To get there, the CPUC is proposing different mechanisms across three broad categories of transmission-grid support, distribution system support, and customer-side storage deployments, as well as a list of 21 end uses for storage within different components of the grid, ranging from “black start” support and ancillary services for state grid operator Cal-ISO to outage mitigation and backup power for end users.
Each of those categories will also include different market mechanisms to incorporate energy storage’s capabilities into the state’s energy system. For transmission-scale storage, “I propose that the utilities hold a reverse auction, similar to the Commission’s Renewables Auction Mechanism (RAM),” Peterman writes. Under that plan, projects are able to bid their costs and be paid over the life of the contract, while future winning bid prices “adjust over time as the IOUs learn more about the projects, the storage market develops, and the Commission and the CAISO continue to assess the storage needs for the state.”
Monday’s proposal provides much less detail on mechanisms aimed specifically at distribution grid and customer energy storage, though it does mention “a requirement to include energy storage alternatives in distribution system planning” as part of its list of potential methods. California has set a 33 percent renewable energy target for 2020, and is looking to storage to help manage and mitigate the intermittent nature of that power, whether from massive wind farms or thousands of rooftop solar panels.
Praveen Kathpal, vice president of market and regulatory affairs for AES Energy Storage, the storage subsidiary of U.S. energy giant AES, said that Monday’s ruling leaves much yet to be worked out in how the program will run. “Whatever the right mechanism is will shake out in the stakeholder process,” he said in a Monday interview.

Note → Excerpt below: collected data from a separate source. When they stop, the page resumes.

(** * noteshrink: a shallow embedding of the colour-reduction pipeline

    The Go package [noteshrink] (file [noteshrink.go]) turns a scanned page
    into an image with a small palette.  This development embeds its
    functions one by one and proves properties of them.

    - [float32] values are IEEE 754 binary32 numbers, computed with the
      executable operations of [SpecFloat] at precision 24 and maximal
      exponent 128 (round to nearest, ties to even, one rounding per
      operation, as the amd64 compiler emits them).
    - A Go slice is a [list]; [a[i]] is [index a i] and [a[i] = x] is
      [store a i x], both of which panic out of range.
    - A Go [int] is an integer of [Z]; where the code subtracts, the
      64-bit wrap-around is written out; the increments count elements of
      a slice and cannot overflow.
    - A run-time panic is the [Panic] outcome of the [result] monad.
    - The global random source used by [rand.Shuffle] is an explicit
      argument [rnd]. *)

From Stdlib Require Import ZArith Lia Bool Floats.SpecFloat.
From stdpp Require Import base option list.

(** ** binary32 arithmetic *)

(** [float32] *)
Abbreviation float32 := spec_float.

Module f32.

Definition prec : Z := 24.
Definition emax : Z := 128.

Definition add (a b : float32) : float32 := SFadd prec emax a b.
Definition sub (a b : float32) : float32 := SFsub prec emax a b.
Definition mul (a b : float32) : float32 := SFmul prec emax a b.
Definition div (a b : float32) : float32 := SFdiv prec emax a b.
Definition neg (a : float32) : float32 := SFopp a.

(** Go's [a < b], [a > b], [a >= b] and [a == b] on float32. *)
Definition lt (a b : float32) : bool := SFltb a b.
Definition gt (a b : float32) : bool := SFltb b a.
Definition ge (a b : float32) : bool := SFleb b a.
Definition le (a b : float32) : bool := SFleb a b.
Definition eq (a b : float32) : bool := SFeqb a b.

(** [float32(n)] for an integer [n]. *)
Definition of_int (n : Z) : float32 := binary_normalize prec emax n 0 false.

Definition zero : float32 := S754_zero false.
Definition one : float32 := of_int 1.
Definition nan : float32 := S754_nan.

Definition min_int64 : Z := -9223372036854775808.
Definition max_int64 : Z := 9223372036854775807.

(** [int(x)]: the fraction is discarded (truncation towards zero).  Go
    leaves the result unspecified when the value does not fit; the amd64
    conversion instruction then yields the least int64, which is what is
    modelled here. *)
Definition to_int (x : float32) : Z :=
  match x with
  | S754_zero _ => 0
  | S754_finite s m e =>
      let a := Z.shiftl (Zpos m) e in
      let v := if s then (- a)%Z else a in
      if (min_int64 <=? v)%Z && (v <=? max_int64)%Z then v else min_int64
  | _ => min_int64
  end.

(** [uint8(x)]: truncation, then the low eight bits. *)
Definition to_uint8 (x : float32) : Z := (to_int x mod 256)%Z.

Definition is_finite (x : float32) : bool :=
  match x with
  | S754_zero _ | S754_finite _ _ _ => true
  | _ => false
  end.

(** The exact value of a finite float times [n], rounded down to an
    integer: [floor (n * m * 2^e)]. *)
Definition floor_scaled (n : Z) (x : float32) : Z :=
  match x with
  | S754_finite s m e =>
      let num := (n * (if s then Zneg m else Zpos m))%Z in
      match e with
      | Zneg p => (num / Zpos (2 ^ p))%Z
      | _ => (num * 2 ^ e)%Z
      end
  | _ => 0
  end.

End f32.

(** ** int

    A Go [int] is a 64-bit integer; a subtraction wraps around. *)
Definition int_wrap (z : Z) : Z :=
  ((z - f32.min_int64) mod 2 ^ 64 + f32.min_int64)%Z.

Definition int_sub (a b : Z) : Z := int_wrap (a - b).

Declare Scope f32_scope.
Delimit Scope f32_scope with f32.
Infix "+" := f32.add : f32_scope.
Infix "-" := f32.sub : f32_scope.
Infix "*" := f32.mul : f32_scope.
Infix "/" := f32.div : f32_scope.
Notation "- x" := (f32.neg x) : f32_scope.
Infix "<?" := f32.lt : f32_scope.
Infix ">?" := f32.gt : f32_scope.
Infix ">=?" := f32.ge : f32_scope.
Infix "=?" := f32.eq : f32_scope.
Notation "0" := f32.zero : f32_scope.
Notation "1" := f32.one : f32_scope.
Notation "6" := (f32.of_int 6) : f32_scope.
Notation "255" := (f32.of_int 255) : f32_scope.

#[global] Instance spec_float_eq_dec : EqDecision spec_float.
Proof. solve_decision. Defined.

(** ** Run-time panics *)

Inductive runtime_error : Type :=
  | IndexOutOfRange (index len : nat)
  | NegativeDimensions.

Inductive result (A : Type) : Type :=
  | Ok (a : A)
  | Panic (e : runtime_error).
Arguments Ok {A} a.
Arguments Panic {A} e.

#[global] Instance result_ret : MRet result := fun A a => Ok a.
#[global] Instance result_bind : MBind result := fun A B f m =>
  match m with
  | Ok a => f a
  | Panic e => Panic e
  end.

(** [a[i]] *)
Definition index {A} (a : list A) (i : nat) : result A :=
  match a !! i with
  | Some x => Ok x
  | None => Panic (IndexOutOfRange i (length a))
  end.

(** [a[i] = x] *)
Definition store {A} (a : list A) (i : nat) (x : A) : result (list A) :=
  if decide (i < length a) then Ok (<[i:=x]> a)
  else Panic (IndexOutOfRange i (length a)).

(** [for i := lo; i < hi; i++ { body }], state passed through the body. *)
Fixpoint for_count {St} (n i : nat) (body : nat → St → result St) (s : St)
  : result St :=
  match n with
  | O => Ok s
  | S n' => s' ← body i s; for_count n' (S i) body s'
  end.

Definition for_loop {St} (lo hi : nat) (body : nat → St → result St) (s : St)
  : result St :=
  for_count (hi - lo) lo body s.

(** [for i, x := range xs { body }], counting from [i]. *)
Fixpoint for_range_from {St A} (i : nat) (xs : list A)
    (body : nat → A → St → result St) (s : St) : result St :=
  match xs with
  | [] => Ok s
  | x :: xs' => s' ← body i x s; for_range_from (S i) xs' body s'
  end.

Definition for_range {St A} (xs : list A) (body : nat → A → St → result St)
    (s : St) : result St :=
  for_range_from 0 xs body s.

(** [rand.Shuffle(n, swap)] of math/rand: for [i] from [n-1] down to [1] it
    draws [j] in [[0, i]] and calls [swap(i, j)].  The draw made at [i] is
    [rnd i], reduced into the interval. *)
Fixpoint Shuffle {St} (rnd : nat → nat) (n : nat)
    (swap : nat → nat → St → result St) (s : St) : result St :=
  match n with
  | O => Ok s
  | S i =>
      match i with
      | O => Ok s
      | S _ => s' ← swap i (rnd i mod S i) s; Shuffle rnd i swap s'
      end
  end.

(** ** The package *)

Module noteshrink.

Record Option : Type := {
  SampleFraction : float32;
  BrightnessThreshold : float32;
  SaturationThreshold : float32;
  NumColors : Z;
  KmeansMaxIter : Z;
  Saturate : bool;
  WhiteBackground : bool;
}.

(** [{0.05, 0.25, 0.20, 8, 40, true, true}]: each decimal constant is the
    binary32 number nearest to it, obtained here as a correctly rounded
    quotient of two small integers. *)
Definition MakeDefaultOption : Option := {|
  SampleFraction := (f32.of_int 1 / f32.of_int 20)%f32;
  BrightnessThreshold := (f32.of_int 1 / f32.of_int 4)%f32;
  SaturationThreshold := (f32.of_int 1 / f32.of_int 5)%f32;
  NumColors := 8;
  KmeansMaxIter := 40;
  Saturate := true;
  WhiteBackground := true;
|}.

(** [type rgbf [3]float32] *)
Abbreviation rgbf := (float32 * float32 * float32)%type.

Definition max (a b : float32) : float32 := if (a >? b)%f32 then a else b.
Definition min (a b : float32) : float32 := if (a >? b)%f32 then b else a.
Definition abs (a : float32) : float32 := if (a <? 0)%f32 then (- a)%f32 else a.

Definition add (a b : rgbf) : rgbf :=
  let '(a0, a1, a2) := a in
  let '(b0, b1, b2) := b in
  (a0 + b0, a1 + b1, a2 + b2)%f32.

Definition mul (a : rgbf) (scalar : float32) : rgbf :=
  let '(a0, a1, a2) := a in
  (a0 * scalar, a1 * scalar, a2 * scalar)%f32.

Definition squareDistance (a b : rgbf) : float32 :=
  let '(a0, a1, a2) := a in
  let '(b0, b1, b2) := b in
  (((0 + (a0 - b0) * (a0 - b0))
      + (a1 - b1) * (a1 - b1))
      + (a2 - b2) * (a2 - b2))%f32.

Definition rgbToHsv (p : rgbf) : float32 * float32 * float32 :=
  let '(p0, p1, p2) := p in
  let r := (p0 / 255)%f32 in
  let g := (p1 / 255)%f32 in
  let b := (p2 / 255)%f32 in
  let max_ := max (max r g) b in
  let min_ := min (min r g) b in
  let h := (max_ - min_)%f32 in
  let h :=
    if (h >? 0)%f32 then
      if (max_ =? r)%f32 then
        let h := ((g - b) / h)%f32 in
        if (h <? 0)%f32 then (h + 6)%f32 else h
      else if (max_ =? g)%f32 then
        (f32.of_int 2 + (b - r) / h)%f32
      else
        (f32.of_int 4 + (r - g) / h)%f32
    else h in
  let h := (h / 6)%f32 in
  let s := (max_ - min_)%f32 in
  let s := if (max_ >? 0)%f32 then (s / max_)%f32 else s in
  let v := max_ in
  (h, s, v).

(** The [switch] has an empty [default:] clause written before [case 0:];
    Go clauses do not fall through, so any [i] outside 0..5 changes
    nothing. *)
Definition hsvToRgb (h s v : float32) : rgbf :=
  let '(r, g, b) :=
    if (s >? 0)%f32 then
      let h := (h * 6)%f32 in
      let i := f32.to_int h in
      let f := (h - f32.of_int i)%f32 in
      match i with
      | 0%Z => (v, v * (1 - s * (1 - f)), v * (1 - s))
      | 1%Z => (v * (1 - s * f), v, v * (1 - s))
      | 2%Z => (v * (1 - s), v, v * (1 - s * (1 - f)))
      | 3%Z => (v * (1 - s), v * (1 - s * f), v)
      | 4%Z => (v * (1 - s * (1 - f)), v * (1 - s), v)
      | 5%Z => (v, v * (1 - s), v * (1 - s * f))
      | _ => (v, v, v)
      end%f32
    else (v, v, v) in
  (r * 255, g * 255, b * 255)%f32.

Definition saturatePalette (palette : list rgbf) : list rgbf :=
  let '(maxSat, minSat) :=
    foldl (λ '(maxSat, minSat) pal,
             let '(_, s, _) := rgbToHsv pal in
             (max maxSat s, min minSat s))
          (0%f32, 1%f32) palette in
  foldl (λ result pal,
           let '(h, s, v) := rgbToHsv pal in
           let newSat := ((s - minSat) / (maxSat - minSat))%f32 in
           let saturated := hsvToRgb h newSat v in
           result ++ [saturated])
        [] palette.

Definition createForegroundMask (bgColor : rgbf) (samples : list rgbf)
    (opt : Option) : result (list bool) :=
  let '(_, sBg, vBg) := rgbToHsv bgColor in
  let '(sSamples, vSamples) :=
    foldl (λ '(sSamples, vSamples) sample,
             let '(_, s, v) := rgbToHsv sample in
             (sSamples ++ [s], vSamples ++ [v]))
          ([], []) samples in
  for_loop 0 (length samples) (λ i result,
    si ← index sSamples i;
    vi ← index vSamples i;
    let sDiff := abs (sBg - si)%f32 in
    let vDiff := abs (vBg - vi)%f32 in
    let fg := (vDiff >=? BrightnessThreshold opt)%f32
              || (sDiff >=? SaturationThreshold opt)%f32 in
    mret (result ++ [fg])) [].

Definition closest (p : rgbf) (means : list rgbf) : result nat :=
  m0 ← index means 0;
  let minimum := squareDistance p m0 in
  st ← for_loop 1 (length means) (λ i '(idx, minimum),
    mi ← index means i;
    let squaredDistance := squareDistance p mi in
    if (squaredDistance <? minimum)%f32
    then mret (i, squaredDistance)
    else mret (idx, minimum)) (0, minimum);
  mret (fst st).

Definition applyPalette (img palette : list rgbf) (origBgColor bgColor : rgbf)
    (opt : Option) : result (list rgbf) :=
  fgMask ← createForegroundMask origBgColor img opt;
  for_loop 0 (length img) (λ i result,
    fg ← index fgMask i;
    if negb fg then mret (result ++ [bgColor])
    else
      p ← index img i;
      minidx ← closest p palette;
      if decide (minidx = 0) then mret (result ++ [bgColor])
      else
        c ← index palette minidx;
        mret (result ++ [c])) [].

(** [bitsPerChannel], [shift] and [halfbin] are uint8: arithmetic wraps
    modulo 256, and the constant [1] of [1 << shift] takes the type uint8
    of the conversion around it. *)
Definition quantize (image : list rgbf) (bitsPerChannel : Z)
    : result (list rgbf) :=
  let shift := ((8 - bitsPerChannel) mod 256)%Z in
  let halfbin := (Z.shiftr (Z.shiftl 1 shift mod 256) 1 mod 256)%Z in
  let q (x : float32) : float32 :=
    f32.of_int
      ((Z.shiftl (Z.shiftr (f32.to_uint8 x) shift) shift mod 256 + halfbin)
         mod 256)%Z in
  for_loop 0 (length image) (λ i result,
    '(x0, x1, x2) ← index image i;
    let p : rgbf := (q x0, q x1, q x2) in
    mret (result ++ [p])) [].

“At the end,” however, “one of those barriers that has inadvertently been erected over the years will be addressed,” he said. “There are established ways for utilities to procure power resources, and we’re just introducing storage into that equation.” AES serves California with both traditional (natural gas-fired) and renewable energy, and is watching developments on the energy storage front as well, Kathpal said.
Janice Lin, executive director of the California Energy Storage Alliance trade group, noted that Monday’s ruling also emphasizes that storage technologies must be cost-effective and commercially feasible. Of course, in the absence of rules and markets that can incorporate energy storage’s unique capabilities into the flow of energy and money across the state on a day-by-day, year-by-year basis, it’s been hard to prove whether or not that’s the case, she added. That’s something that the CPUC process is meant to help resolve, she said.
Meanwhile, there’s a whole universe of California energy storage projects that will want to be added to the mix. PG&E is building a DOE grant-backed, 300-megawatt, 10-hour compressed air energy storage (CAES) system in the Central Valley, and has several megawatt-scale storage projects using sodium-sulfur batteries from Japan’s NGK and power electronics and controls systems from Chicago-based S&C Electric Company. We’re also seeing distributed energy storage emerge in the state, with everything from backyard or garage batteries to backup solar installations (Tesla and SolarCity, Silent Power and Hanwha) to substation-scale grid balancing units in the 1-2 megawatt range (Greensmith and SDG&E), to name a few examples.